The first round had five human interventions. But the team knew they could make it better in the 15 minutes they had between rounds.  

While Umperovitch narrated the other competitors’ creations through the rounds, The Abductors got to work improving every place possible: They reglued tracks, resituated strings and pushed switches closer together so that the fan, which had tripped up the flow in two rounds, successfully turned on in the third round.  

By the end of the high school division’s competition, The Abductors celebrated a round with only two human interventions.  

The same number the Boilermaker Rube Goldberg Team, founded in 1998, had in their best runs of the adult division. 

The double-decker saloon-themed contraption fed a sand worm, made from an expandable pet tube, in 120 steps. One hundred of those steps fell within a near-simultaneous chain reaction that included a saloon exploding after a table toppled a box of dynamite, the abduction of a cow by UFO and a collapsing of a popsicle-stick railroad track. It was extravagant and functional, which earned the Boilermaker Rube Goldberg Team first place in the adult division.  

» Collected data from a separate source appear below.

(** [pow(const dual<T>& d, Exponent y)], scalar exponent. *)
Definition pow_scalar_exp (d : dual T) (y : T) : dual T :=
  mk_dual (spow (m_a d) y) (y * m_b d * spow (m_a d) (y - sone)).

(** [log(const dual<T>& d)]. *)
Definition log (d : dual T) : dual T :=
  mk_dual (slog (m_a d)) (m_b d / m_a d).

End Cmath.

(** ** Bessel-family functions *)

(** The cylinder functions of the standard library, per order and
    argument. *)
Class SpecialProvider (N T : Type) : Type := {
  std_cyl_bessel_j : N -> T -> T;
  std_cyl_neumann  : N -> T -> T;
  std_cyl_bessel_i : N -> T -> T;
  std_cyl_bessel_k : N -> T -> T
}.

Section Bessel.
(** [N] is the type of the order [nu]; the argument and the result share
    the value type [T]. *)
Context {N T : Type} {SN : Scalar N} {CN : Compare N} {S : Scalar T}.

Definition calculateBesselFunctions (nu : N) (x : dual T) (bessel : N -> T -> T)
  : dual T :=
  if seqb nu szero then
    mk_dual (bessel szero (m_a x)) (- m_b x * bessel szero (m_a x))
  else
    mk_dual (bessel nu (m_a x))
            (shalf * m_b x * (bessel (nu - sone) (m_a x) - bessel (nu + sone) (m_a x))).

Definition calculateModifiedBesselFunctions (nu : N) (x : dual T) (bessel : N -> T -> T)
  : dual T :=
  if seqb nu szero then
    mk_dual (bessel szero (m_a x)) (m_b x * bessel sone (m_a x))
  else
    mk_dual (bessel nu (m_a x))
            (shalf * m_b x * (bessel (nu - sone) (m_a x) + bessel (nu + sone) (m_a x))).

Context {P : SpecialProvider N T}.

Definition cyl_bessel_j (nu : N) (x : dual T) : dual T :=
  calculateBesselFunctions nu x (fun nu x => std_cyl_bessel_j nu x).

Definition cyl_neumann (nu : N) (x : dual T) : dual T :=
  calculateBesselFunctions nu x (fun nu x => std_cyl_neumann nu x).

Definition cyl_bessel_i (nu : N) (x : dual T) : dual T :=
  calculateModifiedBesselFunctions nu x (fun nu x => std_cyl_bessel_i nu x).

Definition cyl_bessel_k (nu : N) (x : dual T) : dual T :=
  let d := calculateModifiedBesselFunctions nu x (fun nu x => std_cyl_bessel_k nu x) in
  mk_dual (m_a d) (- m_b d).

End Bessel.

(** ** What the specification asks of [T] *)

(** "Field arithmetic": [T] with the operators of [Scalar] is a field, the
    inverse of [x] being [T(1.0) / x]. *)
Definition FieldLaws (T : Type) {S : Scalar T} : Prop :=
  field_theory szero sone sadd smul ssub sopp sdiv (fun x => sone / x) (@eq T).

(** "Totally ordered": [==] decides equality and [<] is a strict total
    order. *)
Record OrderLaws (T : Type) {C : Compare T} : Prop := {
  seqb_eq : forall x y : T, seqb x y = true <-> x = y;
  sltb_irrefl : forall x : T, sltb x x = false;
  sltb_trans : forall x y z : T, sltb x y = true -> sltb y z = true -> sltb x z = true;
  sltb_total : forall x y : T, sltb x y = true \/ x = y \/ sltb y x = true
}.

Arguments FieldLaws T {S}.
Arguments OrderLaws T {C}.

(** The lexicographic order on pairs, in the words of the specification:
    [a] first, then [b] on ties. *)
Definition lex_lt {T : Type} {C : Compare T} (p q : dual T) : Prop :=
  sltb (m_a p) (m_a q) = true \/
  (m_a p = m_a q /\ sltb (m_b p) (m_b q) = true).

(** ** Value types *)

(** Exact rational arithmetic. *)
#[export] Instance Qc_Scalar : Scalar Qc := {
  szero := 0%Qc;
  sone  := 1%Qc;
  shalf := Q2Qc (1 # 2);
  sadd  := Qcplus;
  ssub  := Qcminus;
  smul  := Qcmult;
  sdiv  := Qcdiv;
  sopp  := Qcopp
}.

#[export] Instance Qc_Compare : Compare Qc := {
  seqb := Qc_eq_bool;
  sltb := fun x y => match Qccompare x y with Lt => true | _ => false end
}.

(** [double]: IEEE 754 binary64. *)
#[export] Instance double_Scalar : Scalar float := {
  szero := 0%float;
  sone  := 1%float;
  shalf := 0.5%float;
  sadd  := PrimFloat.add;
  ssub  := PrimFloat.sub;
  smul  := PrimFloat.mul;
  sdiv  := PrimFloat.div;
  sopp  := PrimFloat.opp
}.

#[export] Instance double_Compare : Compare float := {
  seqb := PrimFloat.eqb;
  sltb := PrimFloat.ltb
}.

(** The real numbers, with [std::pow] on a positive base as [Rpower] and
    [log] as [ln]. *)
#[export] Instance R_Scalar : Scalar R := {
  szero := 0%R;
  sone  := 1%R;
  shalf := (/ 2)%R;
  sadd  := Rplus;
  ssub  := Rminus;
  smul  := Rmult;
  sdiv  := Rdiv;
  sopp  := Ropp
}.

#[export] Instance R_MathProvider : MathProvider R := {
  spow := Rpower;
  slog := ln
}.

(** Shorthands for literals. *)
Definition qc (n : Z) (d : positive) : Qc := Q2Qc (n # d).
Definition dq (a b : Z) : dual Qc := mk_dual (qc a 1) (qc b 1).

(** Equality of two rationals, by evaluation. *)
Ltac qc_compute := apply Qc_is_canon; vm_compute; reflexivity.

(** The formulas of the specification, written as it words them, for
    comparison with [inverted] and [pow]. *)
Definition inverse_spec {T : Type} {S : Scalar T} (p : dual T) : dual T :=
  mk_dual (sone / m_a p) (- m_b p / (m_a p * m_a p)).

Definition pow_spec {T : Type} {S : Scalar T} {M : MathProvider T}
  (f y : dual T) : dual T :=
  mk_dual (spow (m_a f) (m_a y))
          (spow (m_a f) (m_a y) *
             (m_b y * slog (m_a f) + m_a y * m_b f / m_a f)).

(** ** The other elementary functions of namespace [cmath] *)

(** The functions of the standard math library that they wrap, and the
    two literals of namespace [Constant]. *)
Class ElementaryProvider (T : Type) : Type := {
  ssqrt : T -> T;
  scbrt : T -> T;
  ssin : T -> T;
  scos : T -> T;
  stan : T -> T;
  sasin : T -> T;
  sacos : T -> T;
  satan : T -> T;
  satan2 : T -> T -> T;
  ssinh : T -> T;
  scosh : T -> T;
  stanh : T -> T;
  sasinh : T -> T;
  sacosh : T -> T;
  satanh : T -> T;
  sexp : T -> T;
  sexp2 : T -> T;
  sexpm1 : T -> T;
  slog1p : T -> T;
  slog10 : T -> T;
  sloge_2 : T;
  sloge_10 : T
}.

Module cmath.
Section Elementary.
Context {T : Type} {S : Scalar T} {E : ElementaryProvider T}.

Definition atan2 (y x : dual T) : dual T :=
  let sumsq_inv := sone / (m_a x * m_a x + m_a y * m_a y) in
  mk_dual (satan2 (m_a y) (m_a x))
          (sumsq_inv * (- m_a y * m_b x + m_a x * m_b y)).

Definition sqrt (d : dual T) : dual T :=
  let sqrt_a := ssqrt (m_a d) in
  mk_dual sqrt_a (m_b d / (sqrt_a + sqrt_a)).

(** [cbrt_a *= cbrt_a] comes before the result is built. *)
Definition cbrt (d : dual T) : dual T :=
  let cbrt_a := scbrt (m_a d) in
  let cbrt_a := cbrt_a * cbrt_a in
  mk_dual cbrt_a (m_b d / (cbrt_a + cbrt_a + cbrt_a)).

Definition sin (d : dual T) : dual T :=
  mk_dual (ssin (m_a d)) (m_b d * scos (m_a d)).

Definition cos (d : dual T) : dual T :=
  mk_dual (scos (m_a d)) (- m_b d * ssin (m_a d)).

Definition tan (d : dual T) : dual T :=
  let cos_a := scos (m_a d) in
  mk_dual (stan (m_a d)) (m_b d / (cos_a * cos_a)).

Definition asin (d : dual T) : dual T :=
  mk_dual (sasin (m_a d)) (m_b d / ssqrt (sone - m_a d * m_a d)).

Definition acos (d : dual T) : dual T :=
  mk_dual (sacos (m_a d)) (- m_b d / ssqrt (sone - m_a d * m_a d)).

Definition atan (d : dual T) : dual T :=
  mk_dual (satan (m_a d)) (m_b d / (sone + m_a d * m_a d)).

Definition sinh (d : dual T) : dual T :=
  mk_dual (ssinh (m_a d)) (m_b d * scosh (m_a d)).

Definition cosh (d : dual T) : dual T :=
  mk_dual (scosh (m_a d)) (m_b d * ssinh (m_a d)).

Definition tanh (d : dual T) : dual T :=
  let cosh_a := scosh (m_a d) in
  mk_dual (stanh (m_a d)) (m_b d / (cosh_a * cosh_a)).

Definition asinh (d : dual T) : dual T :=
  mk_dual (sasinh (m_a d)) (m_b d / ssqrt (sone + m_a d * m_a d)).

Definition acosh (d : dual T) : dual T :=
  mk_dual (sacosh (m_a d)) (m_b d / ssqrt (m_a d * m_a d - sone)).

Definition atanh (d : dual T) : dual T :=
  mk_dual (satanh (m_a d)) (m_b d / (sone - m_a d * m_a d)).

Definition exp (d : dual T) : dual T :=
  let f := sexp (m_a d) in
  mk_dual f (m_b d * f).

Definition exp2 (d : dual T) : dual T :=
  let f := sexp2 (m_a d) in
  mk_dual f (m_b d * f * sloge_2).

Definition expm1 (d : dual T) : dual T :=
  mk_dual (sexpm1 (m_a d)) (m_b d * sexp (m_a d)).

Definition log1p (d : dual T) : dual T :=
  mk_dual (slog1p (m_a d)) (m_b d / (sone + m_a d)).

Definition log10 (d : dual T) : dual T :=
  mk_dual (slog10 (m_a d)) (m_b d / (m_a d * sloge_10)).

(** [log2] is left out: its body brings [std::log10] into scope and calls
    [log2(d.a())], a name that there denotes this very template, which
    takes a [dual<T>]; the template has no instance, hence nothing to
    embed. *)

End Elementary.
End cmath.

(** ** The driver [DualNumber.cpp] *)

Section Driver.
Context {T : Type} {S : Scalar T} {C : Compare T}.

Definition fabs_static (x : T) : T :=
  if sltb x szero then - x else x.

(** [squareroot]: the member [N] is built as [{n, 1.0}]; [operator()]
    is [x * x - N]. *)
Definition squareroot_N (n : T) : dual T := mk_dual n sone.

Definition squareroot (n : T) (x : dual T) : dual T :=
  op_sub (op_mul x x) (squareroot_N n).

(** One pass through the body of the [do ... while] of [newtonMethod],
    started from [xn] with the seed [{xn, 1.0}]: the new [xn] and the
    [diff] that the loop condition looks at. *)
Definition newton_body (f : dual T -> dual T) (xn : T) : T * T :=
  let d := f (mk_dual xn sone) in
  let diff := m_a d / m_b d in
  let xn := xn - diff in
  (xn, diff).

End Driver.

(** The [double] nearest to the literal [1.0E-15]. *)
Definition newton_tolerance : float := 0x1.203af9ee75616p-50%float.

(** The loop condition [1.0E-15 < fabs_static(diff)]. *)
Definition newton_continues (diff : float) : bool :=
  sltb newton_tolerance (fabs_static diff).

(** [newtonMethod]; the loop has no bound of its own, [fuel] is the number
    of passes allowed, and [None] means they did not suffice. *)
Fixpoint newton_loop (fuel : nat) (f : dual float -> dual float) (xn : float)
  : option float :=
  match fuel with
  | O => None
  | S fuel' =>
      let (xn', diff) := newton_body f xn in
      if newton_continues diff then newton_loop fuel' f xn' else Some xn'
  end.

Definition newtonMethod (fuel : nat) (x0 : float)
  (f : dual float -> dual float) : option float :=
  newton_loop fuel f x0.

Definition sqrt_newton (fuel : nat) (n : float) : option float :=
  newtonMethod fuel n (squareroot n).

(** ** Real arithmetic and the real elementary functions *)

#[export] Instance R_Compare : Compare R := {
  seqb := fun x y => if Req_dec_T x y then true else false;
  sltb := fun x y => if Rlt_dec x y then true else false
}.

(** The real cube root, and the two-argument arctangent. *)
Definition Rcbrt (x : R) : R :=
  if Rlt_dec 0 x then Rpower x (/ 3)
  else if Rlt_dec x 0 then (- Rpower (- x) (/ 3))%R
  else 0%R.

Definition Ratan2 (y x : R) : R :=
  if Rlt_dec 0 x then Ratan.atan (y / x)
  else if Rlt_dec x 0 then
         (if Rle_dec 0 y then Ratan.atan (y / x) + PI else Ratan.atan (y / x) - PI)%R
  else if Rlt_dec 0 y then (PI / 2)%R
  else if Rlt_dec y 0 then (- PI / 2)%R
  else 0%R.

#[export] Instance R_ElementaryProvider : ElementaryProvider R := {
  ssqrt := R_sqrt.sqrt;
  scbrt := Rcbrt;
  ssin := Rtrigo_def.sin;
  scos := Rtrigo_def.cos;
  stan := Rtrigo1.tan;
  sasin := Ratan.asin;
  sacos := Ratan.acos;
  satan := Ratan.atan;
  satan2 := Ratan2;
  ssinh := Rtrigo_def.sinh;
  scosh := Rtrigo_def.cosh;
  stanh := Rtrigo_def.tanh;
  sasinh := arcsinh;
  sacosh := fun x => ln (x + R_sqrt.sqrt (x * x - 1));
  satanh := fun x => (/ 2 * ln ((1 + x) / (1 - x)))%R;
  sexp := Rtrigo_def.exp;
  sexp2 := Rpower 2;
  sexpm1 := fun x => (Rtrigo_def.exp x - 1)%R;
  slog1p := fun x => ln (1 + x);
  slog10 := fun x => (ln x / ln 10)%R;
  sloge_2 := (693147180559945309417232121458 / 1000000000000000000000000000000)%R;
  sloge_10 := (2302585092994045684017991454680 / 1000000000000000000000000000000)%R
}.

The team, with students whose majors vary from engineering to agriculture and art, walked away with five awards in total: the people’s choice award, voted by spectators online and on-site through Zach’s Contraptions; best final step, for the dramatic sand worm launch; the artistry award, for atmospheric greatness; and the most hilarious award, for the three skits performed by team members to give life to the saloon. 

The Purdue American Society of Mechanical Engineers (ASME) team placed second with a Seuss-themed delivery of green eggs and ham to its pet. The ASME team prepared a robust poem to open the act and meticulously prepared for each run, unabashedly using human intervention when required to get the meal to Max, the dog from “How the Grinch Stole Christmas.”  

Both were true displays of what makes Purdue engineers resilient, creative, patient and resourceful team players: Each contraption took almost eight months to complete and had only 15 minutes to tweak in between each run.  

“Boilermaker Engineering is about aiming big,” Raman said in his opening remarks. “It’s about the giant leap. It’s about creativity. It’s about teamwork. It’s about having fun, let’s not forget about that. Fun is a very important part of engineering. It’s about failing, but persevering. All of those here today have demonstrated those Boilermaker values in spades today.” 

Other winning themes included carrots passed to a rabbit via roller coaster, an intergalactic gas station and a school-themed setup that “fed” a student a pie to the face. The room regularly burst into cheers, applause and laughter, especially from George. 

“Rube never built these machines, he was terrible at building everything,” George said in her closing remarks. “He just drew them and imagined them. He would be gobsmacked that everyone here today was building machines like the ones he drew.” 

The excitement continued as the 2026 contest’s theme, “Open a Box,” was announced at the conclusion of awards. The 2026 contest will be held on May 16 at the Tippecanoe County Fairgrounds.

Student giving a skit, dressed as a character from Dr. Seuss
The Purdue American Society of Mechanical Engineers (ASME) team presented a Seuss-themed contraption, complete with costumes and an introductory poem.